A ideia desse texto é a de tentar elucidar - ao menos parcialmente -  a adesão, em larga escala, de setores populares e da pequena classe média

5 mins de leitura

em 23 de fev de 2024, às 09h31

Foto: Ilustrativa/Pixabay

Por João Gualberto

A ideia desse texto é a de tentar elucidar – ao menos parcialmente –  a adesão, em larga escala, de setores populares e da pequena classe média, digamos assim, aos movimentos de direita e conservadores no Brasil. O argumento aqui utilizado é o de que essa adesão se dá, em parte, pela busca da inclusão na sociedade, pela via da prosperidade. Esse é um caminho proposto pelas igrejas surgidas na Reforma Protestante, há muitos séculos, forte base dos movimentos conservadores, e amplificada pelo neopentecostalismo com a teologia da prosperidade.

A motivação conservadora, aliada à pauta da prosperidade familiar, estaria assim na base da ascensão ao consumo de bens e serviços, mesmo os básicos como educação e saúde. O acesso a esses elementos da cidadania, que o estado não é capaz de dar, só é possível para os brasileiros com capacidade de compra.

Retornemos ao passado para entendermos o trajeto histórico de tudo isso. No Brasil, nunca construímos uma verdadeira cidadania como fizeram outras sociedades. O conceito social de cidadão, oriundo da revolução francesa, nunca chegou, de fato, entre nós. Temos razões históricas que explicam esse fato. Para começar, nunca podemos esquecer de dois elementos fundamentais presentes em nosso processo de colonização pelo mundo europeu: o catolicismo conservador e o papel da escravidão.

Em primeiro lugar, devemos lembrar que a chegada do colonizador a nosso país é da mesma época da Reforma Protestante. Somos produto da chamada contrarreforma, que acentuou, na igreja católica, os elementos tão criticados por Lutero e por Calvino. Os europeus que atravessaram o Atlântico trouxeram consigo um catolicismo impregnado pelas chamas do Santo Ofício.

A Inquisição formou mentes e corações. Somos, desde sempre, uma sociedade marcada pelo imaginário de um cristianismo duro. Era religião oficial, obrigatória e bancada pelo Estado. Governo e igreja eram dois braços do mesmo corpo. Dois membros que asfixiavam qualquer proposta de autonomia vinda da sociedade. Não tivemos a possibilidade de criar, nesse período histórico, instituições que dessem suporte a um avanço intelectual, educacional ou que apreciasse qualquer vestígio de liberdade.

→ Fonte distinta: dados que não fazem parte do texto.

(** Witness for C5: one token per character, budget 1; the chunk has three
    tokens. *)
Lemma chunk_text_counts_trimmed_only_witness :
  within_budget char_encode 1 "a"
  /\ within_budget char_encode 1 " "
  /\ chunk_text char_encode ("a" +:+ PyStr.nl +:+ " ") 1
     = ["a" +:+ PyStr.nl +:+ " "]
  /\ ~ within_budget char_encode 1 ("a" +:+ PyStr.nl +:+ " ").
Proof.
  assert (Ha : within_budget char_encode 1 "a")
    by (vm_compute; intros E; discriminate E).
  split; [exact Ha |]. split; [vm_compute; intros E; discriminate E |].
  split; [exact (chunk_text_counts_trimmed_only char_encode 1 Ha) |].
  vm_compute. intros E. apply E. reflexivity.
Defined.

(** C8 as stated fails: the one-line text [" "] has one token under the
    one-token-per-character tokenizer, more than the budget 0, and
    [chunk_text] returns no chunk. *)
Lemma chunk_text_oversized_line_fails :
  ~ (forall (enc : string -> string -> list Z) (text : string) (N : Z),
       PyStr.contains PyStr.NL text = false ->
       ~ within_budget enc N text ->
       chunk_text enc text N = [text]).
Proof.
  intros H.
  assert (E : chunk_text char_encode " " 0 = [" "]).
  { apply H; [reflexivity |]. vm_compute. intros E. apply E. reflexivity. }
  vm_compute in E. discriminate E.
Qed.

(** Witness for C8: a six-token line against a budget of 2. *)
Lemma chunk_text_single_line_witness :
  ~ within_budget char_encode 2 "abcdef"
  /\ chunk_text char_encode "abcdef" 2 = ["abcdef"].
Proof.
  split.
  - vm_compute. intros E. apply E. reflexivity.
  - apply (chunk_text_single_line char_encode "abcdef" 2).
    + reflexivity.
    + vm_compute. intros E. discriminate E.
Defined.

(** ** The history store *)

Section StoreClaims.

Variable json_load : string -> decoded.

(** A file that is not UTF-8 text makes the load raise: the handler in
    [load_or_init_history] names [json.JSONDecodeError] only. *)
Lemma load_or_init_history_not_utf8
    (dsk : gmap string file_data) (path : string) :
  dsk !! path = Some NotUtf8 ->
  load_or_init_history json_load dsk path = Raise (UnicodeDecodeError path).
Proof. intros H. unfold load_or_init_history. now rewrite H. Qed.

(** C4, amended: [load_or_init_history] returns the empty list when the
    file is absent, and when the file is text that [json.load] rejects
    with [JSONDecodeError]; text that decodes is returned as decoded,
    whatever its shape. *)
Theorem load_or_init_history_cases
    (dsk : gmap string file_data) (path text : string) :
  (dsk !! path = None ->
     load_or_init_history json_load dsk path = Return (JList []))
  /\ (dsk !! path = Some (Utf8 text) -> json_load text = JSONDecodeError ->
        load_or_init_history json_load dsk path = Return (JList []))
  /\ (forall v : json,
        dsk !! path = Some (Utf8 text) -> json_load text = Decoded v ->
        load_or_init_history json_load dsk path = Return v).
Proof.
  unfold load_or_init_history. repeat split.
  - now intros ->.
  - now intros -> ->.
  - now intros v -> ->.
Qed.
(** * camply, GoingToCamp provider and search: a shallow embedding

    The development follows two source files,
    [camply/providers/going_to_camp/going_to_camp_provider.py] and
    [camply/search/search_going_to_camp.py], together with the pydantic
    container of [camply/containers/gtc_api_responses.py].

    Python values are modelled with the fragment of the runtime the code
    relies on: exceptions as an error monad, insertion-ordered dictionaries
    as association lists, decoded JSON as a tagged union, calendar dates with
    their proleptic ordinal.  Integers are unbounded, as in Python. *)

From Stdlib Require Import ZArith String Ascii List Bool Lia Relations.
From Stdlib Require Import DecimalString.
Import ListNotations.

Local Open Scope Z_scope.

(* ===================================================================== *)
(** * The Python fragment *)
(* ===================================================================== *)

Module Py.

(** The exceptions that the modelled code raises, or lets escape. *)
Inductive exn : Type :=
| AttributeError
| IndexError
| KeyError
| TypeError
| ValueError
| UnboundLocalError
| RecursionError
| ConnectionError
| ProviderSearchError
| SystemExit (code : Z).

(** A call either returns a value or raises. *)
Inductive outcome (A : Type) : Type :=
| Returned (a : A)
| Raised (e : exn).
Arguments Returned {A} a.
Arguments Raised {A} e.

Definition bind {A B : Type} (c : outcome A) (k : A -> outcome B) : outcome B :=
  match c with
  | Returned a => k a
  | Raised e => Raised e
  end.

Definition returns {A : Type} (c : outcome A) : bool :=
  match c with Returned _ => true | Raised _ => false end.

(** ** Keys of dictionaries *)

Class Hashable (K : Type) : Type := {
  key_eqb : K -> K -> bool;
  key_eqb_spec : forall a b : K, reflect (a = b) (key_eqb a b)
}.

#[export] Instance Hashable_Z : Hashable Z :=
  {| key_eqb := Z.eqb; key_eqb_spec := Z.eqb_spec |}.

#[export] Instance Hashable_string : Hashable string :=
  {| key_eqb := String.eqb; key_eqb_spec := String.eqb_spec |}.

(** ** Dictionaries

    A [dict] keeps its items in insertion order; a key occurs once. *)
Definition dict (K V : Type) : Type := list (K * V).

Section Dict.
Context {K V : Type} `{Hashable K}.

Definition keys (d : dict K V) : list K := map fst d.

(** [d.get(k)], with [None] for a missing key left to the caller. *)
Fixpoint dict_get (d : dict K V) (k : K) : option V :=
  match d with
  | [] => None
  | (k', v) :: rest => if key_eqb k' k then Some v else dict_get rest k
  end.

(** [d[k] = v]: the value of a present key is replaced where it stands,
    a new key goes to the end. *)
Fixpoint dict_set (d : dict K V) (k : K) (v : V) : dict K V :=
  match d with
  | [] => [(k, v)]
  | (k', v') :: rest =>
      if key_eqb k' k then (k', v) :: rest else (k', v') :: dict_set rest k v
  end.

(** [d.update(other)]: every item of [other] is assigned into [d]. *)
Definition dict_update (d other : dict K V) : dict K V :=
  fold_left (fun acc kv => dict_set acc (fst kv) (snd kv)) other d.

(** [json.loads] of an object: members are assigned in textual order,
    so a repeated member name keeps its first position and its last
    value. *)
Definition dict_of_items (items : list (K * V)) : dict K V :=
  dict_update [] items.

Definition key_in (k : K) (d : dict K V) : bool :=
  match dict_get d k with Some _ => true | None => false end.
End Dict.
(* ===== verification/JsStrings.v ===== *)
(** * JavaScript strings

    A string is its UTF-8 bytes.  [utf16_length] is [.length], which counts
    UTF-16 code units; for an ASCII string it is the number of bytes.  The
    case conversions and [trim] are exact on ASCII, the only part of them
    the modelled code depends on. *)

From S2P Require Import Prelude.

Definition chars (s : string) : list ascii := String.list_ascii_of_string s.
Definition of_chars (l : list ascii) : string := String.string_of_list_ascii l.
Definition code (c : ascii) : N := N_of_ascii c.
Definition in_range (lo hi : N) (c : ascii) : bool := (lo <=? code c)%N && (code c <=? hi)%N.

Definition is_upper : ascii → bool := in_range 65 90.
Definition is_lower : ascii → bool := in_range 97 122.
Definition is_digit : ascii → bool := in_range 48 57.
Definition is_alnum (c : ascii) : bool := is_upper c || is_lower c || is_digit c.
(** [\s] and [String.prototype.trim] on ASCII: tab to carriage return, space *)
Definition is_js_space (c : ascii) : bool := in_range 9 13 c || (code c =? 32)%N.

Definition all_chars (p : ascii → bool) (s : string) : bool := forallb p (chars s).
Definition some_char (p : ascii → bool) (s : string) : bool := existsb p (chars s).

Definition starts_with (s p : string) : bool := String.prefix p s.

(** [s.length] *)
Definition utf16_units (c : ascii) : nat :=
  if in_range 128 191 c then 0 else if (240 <=? code c)%N then 2 else 1.
Definition utf16_length (s : string) : nat := sum_list_with utf16_units (chars s).

Definition lower_char (c : ascii) : ascii :=
  if is_upper c then ascii_of_N (code c + 32) else c.
Definition upper_char (c : ascii) : ascii :=
  if is_lower c then ascii_of_N (code c - 32) else c.
Definition toLowerCase (s : string) : string := of_chars (map lower_char (chars s)).
Definition toUpperCase (s : string) : string := of_chars (map upper_char (chars s)).

Fixpoint drop_while {A} (p : A → bool) (l : list A) : list A :=
  match l with
  | [] => []
  | x :: l' => if p x then drop_while p l' else l
  end.
Definition trim (s : string) : string :=
  of_chars (rev (drop_while is_js_space (rev (drop_while is_js_space (chars s))))).

(** [s.split(c)] for a one-character separator *)
Fixpoint split_chars (c : ascii) (l : list ascii) : list (list ascii) :=
  match l with
  | [] => [[]]
  | x :: l' =>
      if bool_decide (x = c) then [] :: split_chars c l'
      else match split_chars c l' with
           | [] => [[x]]
           | seg :: segs => (x :: seg) :: segs
           end
  end.
Definition split (c : ascii) (s : string) : list string := map of_chars (split_chars c (chars s)).

(** [l.join(sep)] *)
Definition join (sep : string) (l : list string) : string := String.concat sep l.

(** [String(n).padStart(w, '0')] *)
Fixpoint zeros (n : nat) : string :=
  match n with O => "" | S n' => String "0" (zeros n') end.
Definition pad_start (w : nat) (s : string) : string := zeros (w - String.length s) +:+ s.

(** The value a string of decimal digits denotes. *)
Definition digit_value (c : ascii) : N := (code c - 48)%N.
Definition decimal_value (s : string) : N :=
  foldl (λ acc c, acc * 10 + digit_value c)%N 0%N (chars s).

(** ** Lemmas *)

Lemma chars_app s1 s2 : chars (s1 +:+ s2) = chars s1 ++ chars s2.
Proof.
  induction s1 as [|c s1 IH]; [done|].
  change (c :: chars (s1 +:+ s2) = c :: chars s1 ++ chars s2). by rewrite IH.
Qed.

Lemma chars_of_chars l : chars (of_chars l) = l.
Proof. apply String.list_ascii_of_string_of_list_ascii. Qed.

Lemma of_chars_chars s : of_chars (chars s) = s.
Proof. apply String.string_of_list_ascii_of_string. Qed.

#[export] Instance chars_inj : Inj (=) (=) chars.
Proof. intros s1 s2 H. by rewrite <- (of_chars_chars s1), H, of_chars_chars. Qed.

#[export] Instance of_chars_inj : Inj (=) (=) of_chars.
Proof. intros l1 l2 H. by rewrite <- (chars_of_chars l1), H, chars_of_chars. Qed.

Lemma length_chars s : length (chars s) = String.length s.
Proof. unfold chars. induction s as [|c s IH]; cbn; [done|]. by rewrite IH. Qed.

Lemma app_length_str s1 s2 :
  String.length (s1 +:+ s2) = (String.length s1 + String.length s2)%nat.
Proof. by rewrite <- !length_chars, chars_app, length_app. Qed.

Lemma starts_with_spec s p : starts_with s p = true ↔ ∃ t, s = p +:+ t.
Proof.
  unfold starts_with. revert s. induction p as [|c p IH]; intros s.
  - split; [by exists s|by destruct s].
  - destruct s as [|c' s]; [split; [done|by intros [t [=]]]|].
    change (String.prefix (String c p) (String c' s))
      with (if ascii_dec c c' then String.prefix p s else false).
    destruct (ascii_dec c c') as [->|Hne].
    + rewrite IH. split; intros [t Ht]; exists t; [by rewrite Ht|by injection Ht].
    + split; [done|]. intros [t [= ? ?]]. congruence.
Qed.

Lemma starts_with_app p t : starts_with (p +:+ t) p = true.
Proof. apply starts_with_spec. by exists t. Qed.

Lemma all_chars_Forall p s : all_chars p s = true ↔ Forall (λ c, p c = true) (chars s).
Proof. unfold all_chars. rewrite forallb_forall, Forall_forall. by setoid_rewrite list_elem_of_In. Qed.

(** A separator that does not occur after it splits a string one way only. *)
Lemma split_last_unique {A} (x : A) l1 l2 l1' l2' :
  l1 ++ x :: l2 = l1' ++ x :: l2' → x ∉ l2 → x ∉ l2' → l1 = l1' ∧ l2 = l2'.
Proof.
  revert l1'. induction l1 as [|y l1 IH]; intros [|y' l1'] Heq H1 H2; cbn in *.
  - by injection Heq.
  - injection Heq as <- ->. set_solver.
  - injection Heq as <- <-. set_solver.
  - injection Heq as <- Heq. destruct (IH l1') as [-> ->]; auto.
Qed.

Lemma split_last_unique_str c s1 s2 s1' s2' :
  s1 +:+ String c s2 = s1' +:+ String c s2' → c ∉ chars s2 → c ∉ chars s2' →
  s1 = s1' ∧ s2 = s2'.
Proof.
  intros Heq H1 H2. apply (f_equal chars) in Heq. rewrite !chars_app in Heq. cbn in Heq.
  destruct (split_last_unique _ _ _ _ _ Heq H1 H2) as [Ha Hb].
  split; by apply (inj chars).
Qed.

Lemma decimal_value_app s c :
  decimal_value (s +:+ String c "") = (decimal_value s * 10 + digit_value c)%N.
Proof. unfold decimal_value. by rewrite chars_app, foldl_app. Qed.

Lemma foldl_decimal_shift l acc :
  foldl (λ a c, a * 10 + digit_value c)%N acc l =
  (acc * 10 ^ N.of_nat (length l) + foldl (λ a c, a * 10 + digit_value c)%N 0%N l)%N.
Proof.
  revert acc. induction l as [|c l IH]; intros acc.
  - cbn. lia.
  - cbn [foldl]. rewrite (IH (acc * 10 + digit_value c)%N), (IH (0 * 10 + digit_value c)%N).
    cbn [length]. rewrite Nat2N.inj_succ, N.pow_succ_r'. lia.
Qed.

Lemma decimal_value_cons c s :
  decimal_value (String c s) =
  (digit_value c * 10 ^ N.of_nat (String.length s) + decimal_value s)%N.
Proof.
  unfold decimal_value at 1. cbn [chars String.list_ascii_of_string foldl].
  rewrite foldl_decimal_shift. fold (chars s). rewrite length_chars.
  fold (decimal_value s). lia.
Qed.

Lemma digit_value_char n : (n < 10)%N → digit_value (pretty_N_char n) = n.
Proof.
  intros Hn. destruct n as [|p]; [done|].
  do 9 (destruct p as [p|p|]; try reflexivity; try lia).
Qed.

Lemma decimal_value_go n s :
  decimal_value (pretty_N_go n s) =
  (n * 10 ^ N.of_nat (String.length s) + decimal_value s)%N.
Proof.
  revert s. induction (N.lt_wf_0 n) as [n _ IH]. intros s.
  destruct (decide (n = 0)%N) as [->|Hn]; [rewrite pretty_N_go_0; lia|].
  rewrite pretty_N_go_step by lia. rewrite IH by (apply N.div_lt; lia).
  rewrite decimal_value_cons, digit_value_char by (apply N.mod_lt; lia).
  cbn [String.length]. rewrite Nat2N.inj_succ, N.pow_succ_r'.
  pose proof (N.div_mod' n 10) as Hd.
  rewrite Hd at 3. lia.
Qed.

Lemma decimal_value_pretty (n : N) : decimal_value (pretty n) = n.
Proof.
  unfold pretty, pretty_N. case_decide as H; [by subst|].
  rewrite decimal_value_go. cbn. lia.
Qed.

Lemma decimal_value_pad w s : decimal_value (pad_start w s) = decimal_value s.
Proof.
  unfold pad_start. induction (w - String.length s)%nat as [|k IH]; [done|].
  cbn [zeros]. change (String "0" (zeros k) +:+ s) with (String "0" (zeros k +:+ s)).
  rewrite decimal_value_cons, IH. change (digit_value "0") with 0%N. lia.
Qed.

(** Two padded counters are equal only when the counters are. *)
Lemma pad_start_inj w w' (n m : N) :
  pad_start w (pretty n) = pad_start w' (pretty m) → n = m.
Proof.
  intros H. apply (f_equal decimal_value) in H.
  by rewrite !decimal_value_pad, !decimal_value_pretty in H.
Qed.

(** ** [includes] *)

(** [s.includes(sub)] *)
Fixpoint includes (s sub : string) : bool :=
  starts_with s sub ||
  match s with
  | "" => false
  | String _ s' => includes s' sub
  end.

Lemma includes_spec s sub : includes s sub = true ↔ ∃ a b, s = a +:+ sub +:+ b.
Proof.
  induction s as [|c s IH].
  - cbn [includes]. rewrite orb_false_r, starts_with_spec. split.
    + intros [t Ht]. by exists "", t.
    + intros (a & b & Hab). exists b. by destruct a.
  - cbn [includes]. rewrite orb_true_iff, IH, starts_with_spec. split.
    + intros [[t Ht]|(a & b & ->)]; [by exists "", t|]. by exists (String c a), b.
    + intros ([|c' a] & b & Hab); [left; by exists b|right].
      injection Hab as -> ->. by exists a, b.
Qed.

Lemma app_assoc_str (a b c : string) : (a +:+ b) +:+ c = a +:+ b +:+ c.
Proof. apply (inj chars). by rewrite !chars_app, app_assoc. Qed.

Lemma app_nil_r_str (a : string) : a +:+ "" = a.
Proof. apply (inj chars). rewrite chars_app. apply app_nil_r. Qed.

Lemma app_inj_l_str (a b c : string) : a +:+ b = a +:+ c → b = c.
Proof.
  intros H. apply (f_equal chars) in H. rewrite !chars_app in H.
  apply (inj chars). by apply app_inv_head in H.
Qed.

Lemma String_app c s t : String c s +:+ t = String c (s +:+ t).
Proof. done. Qed.

(** A string of characters that satisfy [p] holds no other character. *)
Lemma all_chars_not_in p s c : all_chars p s = true → p c = false → c ∉ chars s.
Proof.
  intros H%all_chars_Forall Hc Hin. rewrite Forall_forall in H. by rewrite (H c Hin) in Hc.
Qed.

(** A number prints as digits. *)
Lemma pretty_go_digits n : ∀ s, all_chars is_digit s = true → all_chars is_digit (pretty_N_go n s) = true.
Proof.
  induction (N.lt_wf_0 n) as [n _ IH]. intros s Hs.
  destruct (decide (n = 0)%N) as [->|Hn]; [by rewrite pretty_N_go_0|].
  rewrite pretty_N_go_step by lia. apply IH; [apply N.div_lt; lia|].
  unfold all_chars. change (chars (String ?c s)) with (c :: chars s). cbn [forallb].
  apply andb_true_iff. split; [|exact Hs]. pose proof (N.mod_lt n 10 ltac:(lia)) as Hm.
  destruct (n `mod` 10)%N as [|p]; [done|]. do 9 (destruct p as [p|p|]; try reflexivity; try lia).
Qed.

Lemma pretty_digits (n : N) : all_chars is_digit (pretty n) = true.
Proof. unfold pretty, pretty_N. case_decide; [done|]. by apply pretty_go_digits. Qed.

Lemma pad_digits w s : all_chars is_digit s = true → all_chars is_digit (pad_start w s) = true.
Proof.
  intros Hs. unfold pad_start, all_chars. rewrite chars_app, forallb_app. apply andb_true_iff. split; [|done].
  by induction (w - String.length s)%nat.
Qed.

Lemma split_chars_nonempty c l : split_chars c l ≠ [].
Proof. induction l as [|x l IH]; cbn; [done|]. case_bool_decide; [done|]. by destruct (split_chars c l). Qed.
(* ===== verification/JsNumbers.v ===== *)
(** * JavaScript numbers read from strings

    [Number(s)], [parseInt(s, 10)], [parseInt(s)] and the few operations of
    [Math] and [Number] that paging and configuration use.  A finite number is
    a rational: rounding to the nearest double is not modelled; the overflow of
    [Number] to infinity and its underflow to zero are, that of [parseInt], which
    takes more than 308 digits, is not. *)

From Stdlib Require Export QArith Qround.
From S2P Require Import Prelude JsStrings.
Local Open Scope Z_scope.

Inductive js_num : Type :=
  | Finite (q : Q)
  | Infinite (negative : bool)
  | NaN.

Definition int (z : Z) : js_num := Finite (inject_Z z).

Definition isNaN (x : js_num) : bool := match x with NaN => true | _ => false end.
Definition isFinite (x : js_num) : bool := match x with Finite _ => true | _ => false end.
Definition isInteger (x : js_num) : bool :=
  match x with Finite q => Qeq_bool q (inject_Z (Qfloor q)) | _ => false end.

(** [x < y]; false when either is [NaN] *)
Definition js_lt (x y : js_num) : bool :=
  match x, y with
  | Finite p, Finite q => negb (Qle_bool q p)
  | Infinite n, Finite _ => n
  | Finite _, Infinite n => negb n
  | Infinite n, Infinite m => n && negb m
  | _, _ => false
  end.

Definition js_floor (x : js_num) : js_num :=
  match x with Finite q => int (Qfloor q) | _ => x end.
Definition js_max (x y : js_num) : js_num :=
  if isNaN x || isNaN y then NaN else if js_lt x y then y else x.
Definition js_min (x y : js_num) : js_num :=
  if isNaN x || isNaN y then NaN else if js_lt y x then y else x.

(** [x || d]: zero and [NaN] are falsy. *)
Definition js_or (x : js_num) (d : Z) : js_num :=
  match x with
  | Finite q => if Qeq_bool q 0 then int d else x
  | Infinite _ => x
  | NaN => int d
  end.

(** ** Reading digits *)

Definition digit_in (radix : N) (c : ascii) : option N :=
  let v := if is_digit c then Some (code c - 48)%N
           else if is_lower c then Some (code c - 87)%N
           else if is_upper c then Some (code c - 55)%N else None in
  v ≫= λ n, if (n <? radix)%N then Some n else None.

Não tivemos os berços de uma cidadania plena.

Além disso, éramos – e em grande parte ainda somos – uma sociedade altamente hierarquizada, tendo como base o que as elites dominantes chamavam de elemento servil: o trabalho desumano e desumanizante dos escravizados. Primeiro, foram os indígenas e depois os africanos – em boa parte do tempo, os dois. Enquanto os restos do regime aristocrata lusitano formavam as elites proprietárias e dirigentes, os trabalhadores eram a base da pirâmide sem quaisquer direitos. O povo brasileiro se constituiu assim, nesse imaginário social equivocado da desigualdade natural e naturalizada. Não deve, portanto, nos surpreender o fato de que a herança do período colonial foi uma cidadania de meia-tigela. Um país hierarquizado, feito de poucos que podem muito e muitos que nada podem.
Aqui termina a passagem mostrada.